So, it may be completely illogical, but Kit Fisto is my absolute favorite Jedi from the Star Wars franchise.
See, here’s the thing: I don’t particularly like Star Wars. I mean, I don’t hate it by any stretch of the imagination. But on the -10 (hate it) to zero (impartial) to +10 (love it) number scale of how much I care for Star Wars as a whole, we’re talking somewhere between 2 and 4. There’s some cool stuff in there, and the movies are enjoyable enough, but, holy shit, do people care WAYYY too much about a bunch of movies from the 70s and their various spin-offs!
Which is part of why my adoration for Kit Fisto is so strange! See, on that same -10 to +10 scale, he’s somewhere around +7 or +8, and it’s because of… the big piles of nothing he did in the prequel trilogy. Kit Fisto did absolutely NOTHING in those movies, except LOOK really freakin’ cool. And I love him for it.
I know he’s supposed to be really cool in the Genndy Tartakovsky-directed Clone Wars series of animated shorts. I haven’t seen those. Apparently he’s pretty cool in the ongoing Clone Wars series being featured on Cartoon Network right now. I don’t watch that show. And he’s seemingly done some cool shit in the Star Wars comics. Well, I don’t read those.

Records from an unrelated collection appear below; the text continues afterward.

Definition best_step (e : Event) (st : best_state) (nav : NavigationObservation) :
    best_state :=
  let delta := abs_delta (nav_timestamp nav) (ev_timestamp e) in
  if kNavigationWindow <? delta then st
  else
    let host_match := host_matches (event_host e) nav in
    let better :=
      match bst_nav st with None => true | Some _ => false end
      || (host_match && negb (bst_host st))
      || (Bool.eqb host_match (bst_host st) && (delta <? bst_delta st)) in
    if better then mkBest (Some nav) delta host_match else st.

Definition best_match (navs : list NavigationObservation) (e : Event) :
    option NavigationObservation :=
  bst_nav (foldl (best_step e) (mkBest None duration_max false) navs).

(** [while (!empty() && now - front().timestamp > window * 4) pop_front();] *)
Fixpoint prune_navigations (now : Z) (navs : list NavigationObservation) :
    list NavigationObservation :=
  match navs with
  | [] => []
  | nav :: rest =>
      if kNavigationWindow * 4 <? now - nav_timestamp nav
      then prune_navigations now rest else navs
  end.

Definition with_attribution (e : Event) (confidence : double)
    (br : option BrowserInfo) : Event :=
  {| ev_schema_version := ev_schema_version e; ev_event_id := ev_event_id e;
     ev_type := ev_type e; ev_source := ev_source e;
     ev_timestamp := ev_timestamp e; ev_confidence := confidence;
     ev_correlation_id := ev_correlation_id e; ev_process := ev_process e;
     ev_network := ev_network e; ev_browser := br; ev_privacy := ev_privacy e;
     ev_backend_statuses := ev_backend_statuses e;
     ev_error_code := ev_error_code e; ev_error_message := ev_error_message e |}.

Definition browser_of_nav (nav : NavigationObservation) : BrowserInfo :=
  {| br_tab_id := nav_tab_id nav; br_window_id := nav_window_id nav;
     br_url := nav_url nav; br_title := nav_title nav;
     br_navigation_id := nav_navigation_id nav; br_frame_id := nav_frame_id nav |}.

Definition process_evidence (c : Correlator) (e : Event) : bool :=
  match ev_process e with
  | Some p => is_browser_process c (proc_pid p)
  | None => false
  end.

Definition host_evidence (e : Event) (m : option NavigationObservation) : bool :=
  match m, ev_network e with
  | Some nav, Some n =>
      negb (is_empty (net_dns_query_name n)) && (net_dns_query_name n =s nav_host nav)
  | _, _ => false
  end.

Definition is_network_event (e : Event) : bool :=
  bool_decide (ev_type e = Connection) || bool_decide (ev_type e = Dns).

(** [now] is the value [system_clock::now()] returns during the call. *)
Definition correlate (c : Correlator) (now : Z) (e : Event) : Correlator * Event :=
  if negb (is_network_event e) then (c, e)
  else
    let pcap_only := bool_decide (ev_source e = Pcap) in
    let process_match := process_evidence c e in
    let c' := mkCorrelator (prune_navigations now (co_navigations c))
                (co_browser_processes c) in
    let m := best_match (co_navigations c') e in
    let temporal_match := match m with Some _ => true | None => false end in
    let host_match := host_evidence e m in
    let confidence :=
      score_evidence process_match temporal_match host_match false pcap_only in
    let browser :=
      match m with
      | Some nav =>
          if dge confidence (dlit 40 2) then Some (browser_of_nav nav)
          else ev_browser e
      | None => ev_browser e
      end in
    (c', with_attribution e confidence browser).

(** ** Lemmas and theorems: scoring *)
Definition band_rank (b : ConfidenceBand) : nat :=
  match b with Weak => 0 | Probable => 1 | Strong => 2 | Direct => 3 end.

(** Case analysis over all evidence combinations, evaluated in binary64. *)
Ltac all_evidence := repeat match goal with b : bool |- _ => destruct b end;
  vm_compute; split_and?; intuition (done || lia).

Lemma score_pcap_band p t h :
  (band_rank (confidence_band (score_evidence p t h false true)) ≤ 1)%nat.
Proof. all_evidence. Qed.

Lemma score_pcap_no_process t h :
  dge (score_evidence false t h false true) (dlit 40 2) = false.
Proof. all_evidence. Qed.

(** Scores lie in [0, 1]; without a direct browser event no combination of
    evidence reaches the direct band, and pcap-only evidence never exceeds the
    probable band; more evidence never lowers the score. *)
Theorem score_evidence_bands p t h d pc :
  let s := score_evidence p t h d pc in
  dle (dint 0) s = true ∧ dle s (dint 1) = true ∧
  (confidence_band s = Direct ↔ d = true) ∧
  (d = false → pc = true → (band_rank (confidence_band s) ≤ 1)%nat) ∧
  dle (score_evidence false t h d pc) s = true ∧
  dle (score_evidence p false h d pc) s = true ∧
  dle (score_evidence p t false d pc) s = true.
Proof. cbv zeta. all_evidence. Qed.

(** ** Bounded navigation history *)
Lemma trim_navigations_drop navs :
  trim_navigations navs = drop (length navs - Z.to_nat kMaxNavigations) navs.
Proof.
  induction navs as [|nav navs IH]; [done|].
  cbn [trim_navigations]. unfold zlen, kMaxNavigations in *.
  destruct (Z.ltb_spec 512 (Z.of_nat (length (nav :: navs)))) as [Hlt|Hge].
  - rewrite IH. cbn [length] in *.
    replace (S (length navs) - Z.to_nat 512)%nat with
      (S (length navs - Z.to_nat 512)) by lia. done.
  - replace (length (nav :: navs) - Z.to_nat 512)%nat with 0%nat by lia. done.
Qed.
(** ** The filter validator ([pcap_filter.cpp]) *)
Definition allowed_tokens : list cstring :=
  lit <$> ["ip"; "ip6"; "tcp"; "udp"; "icmp"; "host"; "net"; "port"; "ports"; "src";
   "dst"; "and"; "or"; "not"; "ether"; "arp"; "rarp"; "ipproto"; "broadcast";
   "less"; "greater"; "len"]%string.

Definition is_word_char (c : ascii) : bool :=
  isalnum c || is_char "." c || is_char ":" c || is_char "/" c.

Definition is_number (s : cstring) : bool := negb (is_empty s) && forallb isdigit s.

(** The counting loop: [None] is the early [return false]. *)
Fixpoint count_separators (s : cstring) (colons dots : Z) : option (Z * Z) :=
  match s with
  | [] => Some (colons, dots)
  | c :: s =>
      if is_char ":" c then count_separators s (colons + 1) dots
      else if is_char "." c then count_separators s colons (dots + 1)
      else if negb (isxdigit c) && negb (is_char "/" c) then None
      else count_separators s colons dots
  end.

Definition looks_like_literal (s : cstring) : bool :=
  if is_number s then true
  else
    match count_separators s 0 0 with
    | None => false
    | Some (colons, dots) => (0 <? dots) || (0 <? colons)
    end.

Definition token_known (token : cstring) : bool :=
  mem token allowed_tokens || looks_like_literal token.

(** [flush]: check and clear the pending token, then reject [which]. *)
Definition flush (token : cstring) (paren : bool) (which : ascii) :
    result cstring () :=
  ensure (is_empty token || token_known token) (lit "disallowed token in filter") ≫= λ _,
  ensure (negb paren) (lit "unexpected character in filter: " ++ [which]).

Definition is_blank (c : ascii) : bool :=
  is_char " " c || is_char "009" c || is_char "010" c.
Definition is_paren (c : ascii) : bool := is_char "(" c || is_char ")" c.

Fixpoint validate_loop (token filter : cstring) : result cstring () :=
  match filter with
  | [] => flush token false " "
  | c :: filter =>
      if is_word_char c then validate_loop (token ++ [c]) filter
      else if is_blank c then
        flush token false " " ≫= λ _, validate_loop [] filter
      else if is_paren c then
        flush token false c ≫= λ _, validate_loop [] filter
      else
        flush token true c ≫= λ _, validate_loop [] filter
  end.

Definition validate (filter : cstring) : result cstring () :=
  if is_empty filter then Err (lit "empty filter")
  else if 256 <? zlen filter then Err (lit "filter too long")
  else validate_loop [] filter.

(** ** The packet handler ([run_loop]) *)

(** The record header; its [caplen] is the number of captured bytes. *)
Record pcap_pkthdr := mkHdr { hdr_len : Z; tv_sec : Z; tv_usec : Z }.

Section handler.
Context (inet_ntop4 inet_ntop6 : list Z → option cstring).

Definition is_dns (meta : PacketMetadata) : bool :=
  negb (is_empty (md_dns_query_name meta))
  || (bool_decide (md_transport meta = Udp)
      && ((md_destination_port meta =? 53) || (md_source_port meta =? 53))).

(** One captured record: the event handed to the callback, if any, and the
    identifier counter.  [bytes] are the [caplen] captured bytes; the outer
    [None] is an out-of-bounds read. *)
Definition handle_packet (interface : cstring) (header : pcap_pkthdr)
    (bytes : list Z) (urandom : option (list Z)) (counter : Z) :
    option (option Event * Z) :=
  if hdr_len header <? zlen bytes then Some (None, counter)
  else
    meta ← parse_ethernet_frame inet_ntop4 inet_ntop6 bytes;
    if negb (md_valid meta) then Some (None, counter)
    else
      let ts := tv_sec header * 10 ^ 9 + tv_usec header * 10 ^ 3 in
      let '(event, counter) :=
        if is_dns meta
        then dns_from_packet_metadata urandom counter meta ts interface
        else from_packet_metadata urandom counter meta ts interface in
      Some (Some event, counter).
End handler.

(** ** The backend object ([pcap_capture.cpp]) *)

(** What libpcap answers to one [start]. *)
Record PcapEnv := mkPcapEnv {
  create_ok : bool;
  configure_ok : bool;
  activate_ok : bool;
  compile_ok : bool;
  setfilter_ok : bool;
}.

(** [pb_open] counts the libpcap handles the process holds. *)
Record PcapBackend := mkPcapBackend {
  pb_handle : bool;
  pb_running : bool;
  pb_thread : option thread_status;
  pb_open : nat;
}.

Definition new_PcapBackend : PcapBackend := mkPcapBackend false false None 0.

Definition close_handle (b : PcapBackend) : PcapBackend :=
  mkPcapBackend false (pb_running b) (pb_thread b) (pred (pb_open b)).

(** Assigning [thread_] destroys the previous thread object; a joinable one
    terminates the process. *)
Definition assign_thread {T} (old : option thread_status) (k : T) : option T :=
  match old with Some _ => None | None => Some k end.

Definition pcap_start (e : PcapEnv) (b : PcapBackend) :
    option (result cstring () * PcapBackend) :=
  if pb_running b then Some (Ok (), b)
  else if negb (create_ok e) then
    Some (Err (lit "pcap_create failed on interface (permission or missing device)"),
          mkPcapBackend false false (pb_thread b) (pb_open b))
  else
    let opened := mkPcapBackend true false (pb_thread b) (S (pb_open b)) in
    if negb (configure_ok e) then
      Some (Err (lit "pcap configuration failed"), close_handle opened)
    else if negb (activate_ok e) then
      Some (Err (lit "pcap_activate failed (permission or busy device)"),
            close_handle opened)
    else if negb (compile_ok e) then
      Some (Err (lit "capture filter rejected"), close_handle opened)
    else if negb (setfilter_ok e) then
      Some (Err (lit "pcap_setfilter failed"), close_handle opened)
    else
      assign_thread (pb_thread b)
        (Ok (), mkPcapBackend true true (Some Looping) (pb_open opened)).

(** Joining waits for the loop, which [running_ = false] and [pcap_breakloop]
    end; a null [thread_] is skipped. *)
Definition pcap_stop (b : PcapBackend) : PcapBackend :=
  if negb (pb_running b) then b
  else
    let joined := mkPcapBackend (pb_handle b) false None (pb_open b) in
    if pb_handle joined then close_handle joined else joined.

Definition pcap_destroy (b : PcapBackend) : option () :=
  match pb_thread (pcap_stop b) with Some _ => None | None => Some () end.

(** One round of [run_loop] after [pcap_dispatch] returned. *)
Inductive dispatch_rc := RcPackets | RcBreak | RcError.

Definition run_loop_step (rc : dispatch_rc) (b : PcapBackend) : PcapBackend :=
  match pb_thread b with
  | Some Looping =>
      if negb (pb_running b)
      then mkPcapBackend (pb_handle b) (pb_running b) (Some Returned) (pb_open b)
      else
        match rc with
        | RcPackets => b
        | RcBreak =>
            mkPcapBackend (pb_handle b) (pb_running b) (Some Returned) (pb_open b)
        | RcError =>
            mkPcapBackend (pb_handle b) false (Some Returned) (pb_open b)
        end
  | _ => b
  end.

#[global] Instance pcap_backend : CaptureBackend PcapBackend PcapEnv := {
  backend_start := pcap_start;
  backend_stop := pcap_stop;
  backend_running := pb_running;
  backend_destroy := pcap_destroy;
}.

(** ** The filter grammar

    A filter is accepted when it is made of the allowed characters and every
    maximal run of word characters is a known token. *)
Fixpoint words (s : cstring) : list cstring :=
  match s with
  | [] => [[]]
  | c :: s =>
      if is_word_char c then
        match words s with
        | w :: ws => (c :: w) :: ws
        | [] => [[c]]
        end
      else [] :: words s
  end.

Definition filter_char (c : ascii) : bool :=
  is_word_char c || is_blank c || is_paren c.
Definition word_ok (w : cstring) : bool := is_empty w || token_known w.

Lemma words_cons s : ∃ w ws, words s = w :: ws.
Proof.
  induction s as [|c s (w & ws & IH)]; simpl; [by eauto|].
  destruct (is_word_char c); [rewrite IH|]; eauto.
Qed.

Lemma flush_ok token paren which :
  flush token paren which = Ok () ↔ word_ok token = true ∧ paren = false.
Proof.
  unfold flush, ensure, word_ok. destruct (is_empty token || token_known token), paren;
    naive_solver.
Qed.

Lemma bind_ok_unit (m k : result cstring ()) :
  (m ≫= λ _, k) = Ok () ↔ m = Ok () ∧ k = Ok ().
Proof. destruct m as [[]|]; naive_solver. Qed.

My entire experience with Kit Fisto is based on his few minutes of screen time in Attack of the Clones and Revenge of the Sith. That’s it. And maybe I’ve subconsciously intentionally not gone and investigated more of Kit’s life, for fear of finding out he’s not really as cool as I think he is.
Kit Fisto even inspired me to invent a new word to describe his tentacles; “Squidlocks.” Squidlocks are any tentacles that protrude from the head to resemble human dreadlocks. Davy Jones, in Pirates of the Caribbean parts 2 and 3, is another character who has squidlocks (as well as a tentacled beard; I haven’t come up with a term for that one, yet).
I dunno, man. Kit Fisto is freaking amazing, and there’s nothing you can do or say to convince me otherwise.